I was promoted a few months ago and as a result my salary has increased to £59,400. However, prior to accepting the offer I calculated my expected salary via https://www.thesalarycalculator.co.uk/salary.php - After entering my details (annual salary of £59,400 / tax code: 1151L / 5% salary sacrifice pension on gross pay), it showed that I should expect to receive £3,405 per month after tax/NI.

However, all of the payslips I have received since starting my new role have been quite a way-off this. I have been getting paid £3,524. No salary calculators I have used can even get close to this calculation. Basically, I am paying £119 less in tax than the salary calculators expect me to. This is fine by me, assuming it is correct... but I don't think it is, despite my employer assuring me that it is.

What's going on here?

  • Roughly what was your previous salary (in particular was it less than the higher-rate threshold of £50,000)? Jan 28, 2020 at 14:11
  • Have you tried the one on the HMRC site: payecalculator.hmrc.gov.uk/PAYE0.aspx ?
    – richardb
    Jan 28, 2020 at 14:35
  • @GS-ApologisetoMonica Yes - It was £46,557.
    – jto
    Jan 28, 2020 at 14:48

2 Answers 2


Income tax is calculated on an annual basis, from April 6th to April 5th the next year (a so-called "tax year"), but withheld from each payslip ("PAYE") so you don't have to pay it all at the end of the year.

As a result, if your pay changes mid-year sometimes the month by month deductions won't be the same as if you had been paid the same amount each month.
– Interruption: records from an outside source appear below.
(* ===== verification/ActivateProperties.v ===== *)
(** * What the release activation promises

    Nothing but evidence files is written until every guard holds; a preflight
    without failures has verified each staged artifact; and an execution that
    ends says truly which release is selected. *)

From Stdlib Require Import Ascii.
From S2P Require Import Prelude PyFloat PyMonad PyValue PyTime PyJson Sha256 PyOs OsFacts Fixture ActivateRelease.

Module ActivationSpec.
Import ActivateRelease.

Section ReadOnly.
Context `{Platform}.

Lemma ro_load_spec p : Pres eq (load p).
Proof. apply ro_load_json. Qed.
Lemma ro_sha256 p : Pres eq (sha256 p).
Proof. apply ro_sha256_chunked. Qed.
#[local] Hint Resolve ro_load_spec ro_sha256 : pres.
Lemma ro_schema_failures p d l : Pres eq (schema_failures p d l).
Proof. unfold schema_failures. solve_pres. Qed.
Lemma ro_verify_artifact r x : Pres eq (verify_artifact r x).
Proof. unfold verify_artifact. solve_pres. Qed.
#[local] Hint Resolve ro_schema_failures ro_verify_artifact : pres.
Lemma ro_verify_staged spec r : Pres eq (verify_staged_artifacts spec r).
Proof. unfold verify_staged_artifacts. solve_pres. Qed.
End ReadOnly.
#[export] Hint Resolve ro_load_spec ro_sha256 ro_schema_failures ro_verify_artifact ro_verify_staged : pres.

Section Guards.
Context `{Platform} (a : args).

Lemma ro_setr ks v : Pres (on_snd eq) (setr ks v).
Proof. by intros s. Qed.
#[local] Hint Resolve ro_setr : pres.
Lemma ro_unless l k : Pres (on_snd eq) (unless_empty l k).
Proof. unfold unless_empty. solve_pres. Qed.
Lemma ro_readiness p what ok v : Pres (on_snd eq) (readiness_failures p what ok v).
Proof. unfold readiness_failures. solve_pres. Qed.
#[local] Hint Resolve ro_unless ro_readiness : pres.
Lemma ro_activation_preflight spec digest : Pres (on_snd eq) (preflight a spec digest).
Proof. unfold preflight. solve_pres. Qed.

Lemma wo_setr ks v : Pres (on_snd writes_only) (setr ks v).
Proof. intros s. unfold on_snd. simpl. reflexivity. Qed.
#[local] Hint Resolve wo_setr : pres.
Lemma wo_print_err t : Pres writes_only (print_err t).
Proof. by apply wo_modify. Qed.
#[local] Hint Resolve wo_print_err : pres.
Lemma wo_write_result p : Pres (on_snd writes_only) (write_result p).
Proof. unfold write_result, utc_now. solve_pres. Qed.
#[local] Hint Resolve wo_write_result : pres.

(** What must hold before the activation starts a process or changes a link. *)
Record guarded (spec : val) (digest : string) : Prop := {
  g_execute : execute a = true;
  g_digest : digest = expected_spec_sha256 a;
  g_root : os_name = "posix" /\ euid = 0;
  g_approval : exists r, approval_ref a = Some r /\ r <> "" /\
    exists pf expected, getitem spec "preflight" = Ok pf /\ dget pf "approval_ref" = Ok expected /\
      (truthy expected = true -> expected = VStr r)
}.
For example, in your case, your previous salary after taking off pension contributions was less than the higher-rate tax threshold of £50,000. So you have some "unused" basic-rate band (i.e. the amount up to the higher-rate threshold) from the first months of the tax year. That's now being applied to some of your pay that you'd otherwise be paying higher-rate tax on.
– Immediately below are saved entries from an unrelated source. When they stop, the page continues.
(* ===== verification/ActivateOutcomes.v ===== *)
(** * How an execution of the activation ends

    The link that selects the release, the status of the result document and
    the exit code agree: 0 only after the new release is selected and its health
    gate has passed, 3 only after the previous release is selected again and its
    own gate has passed, 4 for an incident. *)

From Stdlib Require Import Ascii.
From S2P Require Import Prelude PyFloat PyMonad PyValue PyTime PyJson Sha256 PyOs OsFacts FsFacts Fixture ActivateRelease ActivateProperties.

(** Relations on the locals only: the operations of the host keep them. *)
Definition on_fst {L W} (R : L -> L -> Prop) (s s' : L * W) : Prop := R s.1 s'.1.
#[export] Instance on_fst_preorder {L W} (R : L -> L -> Prop) `{!PreOrder R} : PreOrder (on_fst (W:=W) R).
Proof. split; [intros s; unfold on_fst; reflexivity|]. intros x y z. unfold on_fst. by etransitivity. Qed.
Lemma fst_zoom {L W A} (R : L -> L -> Prop) `{!PreOrder R} (m : M W A) : Pres (on_fst R) (zoom_snd (L:=L) m).
Proof. intros [l w]. unfold on_fst, zoom_snd. destruct (m (l, w).2). simpl. reflexivity. Qed.
Lemma fst_modl {L W} (R : L -> L -> Prop) (f : L -> L) : (forall l, R l (f l)) -> Pres (on_fst (W:=W) R) (modl f).
Proof. intros Hf s. apply Hf. Qed.
Lemma fst_getl {L W} (R : L -> L -> Prop) `{!PreOrder R} : Pres (on_fst (W:=W) R) getl.
Proof. intros s. unfold on_fst. simpl. reflexivity. Qed.
#[export] Hint Extern 1 (Pres (on_fst _) (zoom_snd _)) => apply fst_zoom; apply _ : pres.
#[export] Hint Extern 1 (Pres (on_fst _) getl) => apply fst_getl; apply _ : pres.

Module ActivationOutcome.
Import ActivateRelease ActivationSpec.

(** ** The status of the result document *)

Definition dict_kept (v v' : val) : Prop := is_dict v = true -> is_dict v' = true.
#[export] Instance dict_kept_preorder : PreOrder dict_kept.
Proof. split; [intros v Hv; exact Hv|]. intros x y z Hx Hy Hd. by apply Hy, Hx. Qed.

Definition status_is (st : string) (v : val) : Prop :=
  exists d, v = VDict d /\ Dict.lookup "status" d = Some (VStr st).
Definition status_kept (v v' : val) : Prop := forall st, status_is st v -> status_is st v'.
#[export] Instance status_kept_preorder : PreOrder status_kept.
Proof. split; [intros v st Hv; exact Hv|]. intros x y z Hx Hy st Hs. by apply Hy, Hx. Qed.

Section Status.
Context `{Platform} (a : args).

Lemma dict_setr k ks v : Pres (on_fst dict_kept) (setr (k :: ks) v).
Proof. apply fst_modl. by intros []. Qed.
Lemma status_setr k ks v : k <> "status" -> Pres (on_fst status_kept) (setr (k :: ks) v).
Proof.
  intros Hk. apply fst_modl. intros l st (d & -> & Hd). eexists. split; [done|].
  by rewrite Dict.lookup_set_ne.
Qed.
Lemma status_set st s u s' : is_dict s.1 = true -> setr ["status"] (VStr st) s = (Ok u, s') -> status_is st s'.1.
Proof.
  intros Hd ->%modl_Ok. simpl. destruct s as [[] w]; try done. eexists. split; [done|]. by rewrite Dict.lookup_set.
Qed.
End Status.
#[export] Hint Resolve dict_setr : pres.
#[export] Hint Extern 2 (Pres (on_fst status_kept) (setr _ _)) => apply status_setr; discriminate : pres.

Section Documents.
Context `{Platform} (a : args).
Lemma dict_write_result p : Pres (on_fst dict_kept) (write_result p).
Proof. unfold write_result. solve_pres. Qed.
Lemma status_write_result p : Pres (on_fst status_kept) (write_result p).
Proof. unfold write_result. solve_pres. Qed.
#[local] Hint Resolve dict_write_result status_write_result : pres.
Lemma dict_activate spec t h l r : Pres (on_fst dict_kept) (activate a spec t h l r).
Proof. unfold activate. solve_pres. Qed.
Lemma dict_roll_back spec t l p v e : Pres (on_fst dict_kept) (roll_back a spec t l p v e).
Proof. unfold roll_back. solve_pres. Qed.
Lemma status_incident : Pres (on_fst status_kept) (incident a).
Proof. unfold incident. solve_pres. Qed.
End Documents.
#[export] Hint Resolve dict_write_result status_write_result dict_activate dict_roll_back status_incident : pres.

(** ** The links *)

Section Links.
Context `{Platform} (d D : list string) (c t v : string) (link release_path : path).

(** The link and the release are on plain paths that are no part of one another;
    temporary names are names. *)
Record plain_paths : Prop := {
  pp_link : link = MkPath true (d ++ [c]);
  pp_release : release_path = MkPath true (D ++ [v]);
  pp_temporary : Path.div (MkPath true d) ("." +:+ Path.name link +:+ ".tmp." +:+ Str.of_Z pid) = MkPath true (d ++ [t]);
  pp_dirs : (".." ∉ d) /\ (".." ∉ D);
  pp_names : c <> ".." /\ t <> ".." /\ v <> ".." /\ t <> c;
  pp_apart : ((d ++ [c]) ∉ prefixes [] D) /\ ((d ++ [t]) ∉ prefixes [] D)
}.
Context (Hp : plain_paths).

Definition ways : list (list string) := prefixes [] d ++ prefixes [] D.

(** No program the activation starts removes those directories, or the link. *)
Context (Hexec : forall lg p f, let f' := (exec lg p f).1.2 in
  (forall k, k ∈ ways -> is_dir_node (f !! k) = true -> is_dir_node (f' !! k) = true) /\
  (forall tgt, f !! (d ++ [c]) = Some (NLink tgt) -> f' !! (d ++ [c]) = Some (NLink tgt))).

Definition selected (w : world) : option node := fs w !! (d ++ [c]).
Definition placed (w : world) : Prop := dirs_ok (fs w) d /\ dirs_ok (fs w) D.
Definition placed_kept (w w' : world) : Prop := placed w -> placed w'.
Definition link_kept (w w' : world) : Prop :=
  forall tgt, selected w = Some (NLink tgt) -> selected w' = Some (NLink tgt).

#[export] Instance placed_kept_preorder : PreOrder placed_kept.
Proof. split; [intros w Hw; exact Hw|]. intros x y z Hx Hy Hw. by apply Hy, Hx. Qed.
#[export] Instance link_kept_preorder : PreOrder link_kept.
Proof. split; [intros w tgt Hw; exact Hw|]. intros x y z Hx Hy tgt Hw. by apply Hy, Hx. Qed.

Lemma placed_dirs w w' : dirs_kept ways w w' -> placed_kept w w'.
Proof.
  intros Hk [H1 H2]. split; (eapply dirs_kept_ok; [exact Hk| |done]); intros k Hin; apply elem_of_app; auto.
Qed.
Lemma placed_pres {A} (m : IO A) : Pres (dirs_kept ways) m -> Pres placed_kept m.
Proof. intros Hm w. by apply placed_dirs. Qed.
Lemma link_writes {A} (m : IO A) : Pres writes_only m -> Pres link_kept m.
Proof. intros Hm w tgt Hs. unfold selected. by apply (writes_only_link _ _ _ _ (Hm w)). Qed.

#[local] Hint Extern 5 (Pres placed_kept _) => apply placed_pres; solve [eauto with pres] : pres.
#[local] Hint Extern 5 (Pres link_kept _) => apply link_writes; solve [eauto with pres] : pres.

Lemma subprocess_fs p w : fs (subprocess_run p w).2 = (exec (log w) p (fs w)).1.2.
Proof.
  unfold subprocess_run. destruct (exec (log w) p (fs w)) as [[r f] dt].
  by destruct r. Qed.
Lemma placed_subprocess p : Pres placed_kept (subprocess_run p).
Proof.
  apply placed_pres. intros w k Hk Hd. rewrite subprocess_fs. by apply (Hexec (log w) p (fs w)).
Qed.
Lemma link_subprocess p : Pres link_kept (subprocess_run p).
Proof. intros w tgt Hs. unfold selected. rewrite subprocess_fs. by apply (Hexec (log w) p (fs w)). Qed.
#[local] Hint Resolve placed_subprocess link_subprocess : pres.

Lemma placed_run_bounded argv n : Pres placed_kept (run_bounded argv n).
Proof. unfold run_bounded. solve_pres. Qed.
Lemma link_run_bounded argv n : Pres link_kept (run_bounded argv n).
Proof. unfold run_bounded. solve_pres. Qed.
#[local] Hint Resolve placed_run_bounded link_run_bounded : pres.

Context (a : args).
As of your April pay, you should expect your take-home pay to be consistent with salary calculators, assuming that any other items like the pension are properly captured by those calculators.

It's also possible that your take-home pay will drop before April if your total YTD pay goes above an average of £4166/month (i.e. £50K/year) before then, as at that point your unused basic-rate band will be used up, so don't budget for it to continue until then unless you've done the calculations carefully.

Finally, although this answer assumes the standard numbers for the 2019-20 tax year of a tax-free allowance of £12,500 and hence a higher-rate tax threshold of £50,000, your tax code of 1151L as opposed to 1250L means the exact numbers are actually slightly different for you. But the difference in tax is in about the right ball park for it being unused basic-rate band, so that is probably the main or only explanation for the discrepancy.

  • 1
    Nice work, out of curiosity I played with the calculator and was stumped. +1 to you and the OP.
    – Pete B.
    Jan 28, 2020 at 14:18
  • 20
    @PeteB it's basic stuff if you know the UK system :-) It's all setup so most people won't need a tax return even in situations like this. Jan 28, 2020 at 14:19
  • Thanks for the answer @GS-ApologisetoMonica - You are correct, as mentioned in my above comment my salary used to be £46,557! Looking back at old e-mails with the HR department, they did mention that the salary calculators I quoted didn't account for my YTD earnings, which is true... They just didn't explain the fact that I have an unused higher-rate allowance like you said! I did ask the question "Will I be paid less come 20/21 tax year?" their response: "No" - They're wrong! Thanks again for the answer, it has been bugging me for a few months now!
    – jto
    Jan 28, 2020 at 15:12
  • 9
    Well, they're right in that they will be emitting the same amount of money next tax year, but wrong in that you will not be receiving the same amount money next tax year...
    – AakashM
    Jan 28, 2020 at 16:29
  • 4
    @jto you won't be paid less next year, you'll be paid more because you'll have the raise for the entire year. You will be paid less per month after taxes than you are this month, though.
    – Kat
    Jan 28, 2020 at 23:04

The goal of the income tax calculation is that you should pay a fair amount every month, so that at the end of the tax year you don’t owe tax and are not owed tax.

For the calculation say at the end of the fourth month of the year: We guess that you have the same income in month five to 12. From this we calculate your estimated income during the year. Then we calculate what tax you would pay per year, and what percentage of the estimated income that tax is, say X%.

Now we take your actual income in the first four months, and X% of that is the tax to pay in these four months. We subtract what you already paid in the first three months, and the difference is what you owe for month four.

And with a bit of mathematics you can find that if you keep getting the same monthly income, you will pay the same tax for the remaining months, and at the end of the year you have paid exactly what you owe.